Daniel has fought for immigration rights in the state and federal government ever since. He is a leader for Caregivers for Compromise, an organization with thousands of members. He also served on a state labor team that announced Florida’s decision to order long -term care homes to reopen to families in the fall of 2020.

“We understand covid death, but we want everyone to understand covid death,” Daniel said.

Visitation rules also include measures to prevent illness and staff by directing agencies to establish disease management practices that families need to follow to participate. This is how a mask or health check is required. In Florida, protocols could not be more stringent for immigrants than for staff, and the status of medical care could not be the same.

In Florida, too, employers can ban foreigners who don’t follow the rules. That’s great with fans like Daniel. “I don’t think we’re going to knock on the door and say, ‘You can’t drive us out, and I’ll come here as I please,'” he said. “We want to make sure everyone is safe.”

DeSantis, who selected Daniel for the 2020 project, is a vocal advocate for increasing visitor engagement. “Covid cannot be used as a reason to deny medical rights, and one of the responsibilities of a patient, I think, is to visit your loved ones,” DeSantis said in a statement. a news conference in February.

Balancing the enjoyment of visits with the risks of illness

In November, the Centers for Medicare & Medicaid Services instructed nursing homes to open their doors to visitors among covid-19 patients, while they monitor visitors to see if they have reported the quality or symptoms of covid-19.

Hospitals and assisted living facilities are not the same as nursing homes. Some health care industry leaders fear the new rules for hospitals and assisted living facilities will not give workers the flexibility they need to respond to crises.

Veronica Catoe, Executive Director of the Florida Assisted Living Association, shows homes with different powers that are welcome to visit. Some have private rooms and common areas; Others live in single -family homes.

“These workers are trying to prevent not only the loved one who wants to visit, but the loved one who doesn’t want these outsiders to come in. They both have a responsibility,” Catoe said.

Florida law provides for a variety of features that are permitted to visit at any time.
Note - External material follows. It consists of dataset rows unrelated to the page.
(** * Ownership wrappers over a raw pointer: [UniquePointer] and [smartPointer]

    A shallow embedding of the two class templates of the repository
    (uniquePointer.cpp and the starter smartPointer program) together with
    the properties of their ownership protocol.

    A wrapper object is identified by its address ([this]); its single data
    member [ptr] is a raw pointer [T*], modelled as [option loc] with
    [None] for [nullptr].  The members are written in a small state and
    failure monad over a machine that holds the live wrapper objects and a
    log of the effects performed so far, in program order. *)

From stdpp Require Import gmap strings list.

Open Scope string_scope.
Open Scope list_scope.

(** ** Machine model *)

(** Address of a wrapper object (what [this] and [&other] denote). *)
Definition addr := nat.

(** Address of a heap resource of type [T]. *)
Definition loc := nat.

(** The raw pointer [T*]; [None] is [nullptr]. *)
Abbreviation ptr := (option loc).

(** Effects, logged in program order:
    - [Cout line]: a line sent to [cout] (the text, without its final
      newline);
    - [Destroy l]: a delete-expression applied to the non-null pointer [l],
      that is one run of [~T()] on the resource at [l] followed by its
      deallocation;
    - [Store this p]: the member [ptr] of the wrapper at [this] is
      initialised or assigned with [p]. *)
Inductive event :=
| Cout (line : string)
| Destroy (l : loc)
| Store (this : addr) (p : ptr).

#[global] Instance event_eq_dec : EqDecision event.
Proof. solve_decision. Defined.

(** [objs] maps the address of every live wrapper object to the value of
    its member [ptr]. *)
Record machine := Machine {
  objs : gmap addr ptr;
  log : list event
}.

(** Program start: no wrapper object is alive, nothing has happened. *)
Definition initial : machine := Machine ∅ [].

(** Members run in [M]: [None] stands for a program to which the model
    gives no behaviour, because it uses a wrapper object outside its
    lifetime (a member called on an object that is not alive, or an object
    constructed where one is alive already). *)
Definition M (A : Type) : Type := machine -> option (A * machine).

Definition ret {A} (a : A) : M A := fun s => Some (a, s).

Definition bind {A B} (c : M A) (k : A -> M B) : M B :=
  fun s => match c s with
           | Some (a, s') => k a s'
           | None => None
           end.

Notation "x <- c ;; k" := (bind c (fun x => k))
  (at level 100, c at next level, right associativity).
Notation "c ;; k" := (bind c (fun _ => k))
  (at level 100, right associativity).

(** [cout << line << '\n'] *)
Definition cout (line : string) : M unit :=
  fun s => Some (tt, Machine (objs s) (log s ++ [Cout line])).

(** [delete p]: nothing happens on [nullptr]; otherwise the resource is
    destroyed and deallocated. *)
Definition delete_ (p : ptr) : M unit :=
  fun s => match p with
           | None => Some (tt, s)
           | Some l => Some (tt, Machine (objs s) (log s ++ [Destroy l]))
           end.

(** Reading [ptr] of the object at [this]. *)
Definition get_ptr (this : addr) : M ptr :=
  fun s => match objs s !! this with
           | Some p => Some (p, s)
           | None => None
           end.

(** [ptr = p;] in the object at [this]. *)
Definition set_ptr (this : addr) (p : ptr) : M unit :=
  fun s => match objs s !! this with
           | Some _ => Some (tt, Machine (<[this := p]> (objs s))
                                         (log s ++ [Store this p]))
           | None => None
           end.

(** The member initialiser [: ptr(p)] of a constructor: the lifetime of the
    object at [this] begins. *)
Definition init_ptr (this : addr) (p : ptr) : M unit :=
  fun s => match objs s !! this with
           | Some _ => None
           | None => Some (tt, Machine (<[this := p]> (objs s))
                                       (log s ++ [Store this p]))
           end.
These include whether the patient is dying, struggling to move to a new environment, or having a heart problem, among other reasons.

Catoe said those conditions are not easy to explain. “Should it be decided by the employer, or by the family, or by the locals?” he asked. “And when they fight, who decides?”

Families want more time with a loved one who is dying

Mary Mayhew, president of the Florida Hospital Association, said the decision was difficult for health departments. “They really want to put on the rules [visitor] get involved, and it’s been done so much in this normal time that we have a disease – continuing the disease – we’re constantly learning something new every day, “Mayhew said. He added that people go to hospitals because they are sick or injured, where they suffer from illness.

He said families were important in medical care and he was critical even though during the rise of covid and locks, hospitals tried to get families to visit, even if diseases are dying.

Kevin Rzeszut said his family needed it.

In August, when Tampa hospitals were filled with patients with the delta variant, Rzeszut’s father died of bacterial infection at age 75. “By the time we saw him, he said. I think he’s gone, ”Rzeszut said. “There is no more knowledge; he was very fond of medicines.

She could not visit her father for two weeks, she said.

He said the staff did what they could. “Nurses and doctors, they can look at the memos all day, but they don’t see it,” Rzeszut said. Rzeszut’s mother, who has lived with her father for 53 years, said, “It’s better to improve the little things. It may be a pipe dream, but it’s a real idea.”

Rzeszut said he would support efforts to give families access to their loved ones, even though implementing them would not increase performance on an “overburdened” health care system. What she really likes, she says, is that more people think covid so people don’t need the law to visit their loved ones.

This is part of the story of the reunion NPR, WUSFand KHN.